### Your instructions
Look below for the line holding "Pipeline - MODEL" and the line holding "u_activeSpace (uniforms (iteration glm f0". Repeat those two and everything between, exactly.

........

(** X5.  The title and the uploaded [activeSpace] of an iteration are
    those of the state the iteration started in: events dispatched at the
    end of the iteration act on [activeSpace] at once but show in the title
    and in the colour only from the next iteration on.  The title is the
    prefix followed by one of the four labels; for a value outside 0..3
    the switch has no case and the title is the bare prefix. *)
Theorem title_follows_frame_start :
  forall (glm : MathLib) (f g : FrameInput) (w : World),
    title (iteration glm f w) =
      (title_prefix ++ spaceInfo (activeSpace w))%string /\
    u_activeSpace (uniforms (iteration glm f w)) = activeSpace w /\
    title (iteration glm g (iteration glm f w)) =
      (title_prefix
       ++ spaceInfo (space_after (events f) (activeSpace w)))%string /\
    u_activeSpace (uniforms (iteration glm g (iteration glm f w))) =
      space_after (events f) (activeSpace w) /\
    (valid_space (activeSpace w) ->
     In (title (iteration glm f w))
        [ "Vertex Transformation Pipeline - MODEL SPACE (Press 1-4 to change)";
          "Vertex Transformation Pipeline - WORLD SPACE (Press 1-4 to change)";
          "Vertex Transformation Pipeline - VIEW SPACE (Press 1-4 to change)";
          "Vertex Transformation Pipeline - CLIP SPACE (Press 1-4 to change)"
        ]%string) /\
    (~ valid_space (activeSpace w) ->
     title (iteration glm f w) = title_prefix).
Proof.
  intros glm f g w.
  assert (Hu : forall f0 w0,
             u_activeSpace (uniforms (iteration glm f0 w0)) = activeSpace w0).
  { intros f0 w0; unfold iteration.
    destruct (glfwPollEvents_fields (events f0)
                (render glm (time f0) (processInput w0))) as [-> _].
    rewrite render_uniforms; simpl.
    now destruct (processInput_fields w0) as (-> & _). }
  split; [apply iteration_title|].
  split; [apply Hu|].
  split; [now rewrite iteration_title, iteration_activeSpace|].
  split; [now rewrite Hu, iteration_activeSpace|].
  rewrite iteration_title.
  split.
  - intros [-> | [-> | [-> | ->]]]; simpl; auto.
  - intro Hn. unfold spaceInfo, valid_space in *.
    destruct (Z.eqb_spec (activeSpace w) MODEL_SPACE); [tauto|].
    destruct (Z.eqb_spec (activeSpace w) WORLD_SPACE); [tauto|].
    destruct (Z.eqb_spec (activeSpace w) VIEW_SPACE); [tauto|].
    destruct (Z.eqb_spec (activeSpace w) CLIP_SPACE); [tauto|].
    unfold title_prefix.
    generalize "Vertex Transformation Pipeline - "%string.
    induction s; simpl; congruence.
Qed.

........

### Reply to the exercise
        [ "Vertex Transformation Pipeline - MODEL SPACE (Press 1-4 to change)";
          "Vertex Transformation Pipeline - WORLD SPACE (Press 1-4 to change)";
          "Vertex Transformation Pipeline - VIEW SPACE (Press 1-4 to change)";
          "Vertex Transformation Pipeline - CLIP SPACE (Press 1-4 to change)"
        ]%string) /\
    (~ valid_space (activeSpace w) ->
     title (iteration glm f w) = title_prefix).
Proof.
  intros glm f g w.
  assert (Hu : forall f0 w0,
             u_activeSpace (uniforms (iteration glm f0 w0)) = activeSpace w0).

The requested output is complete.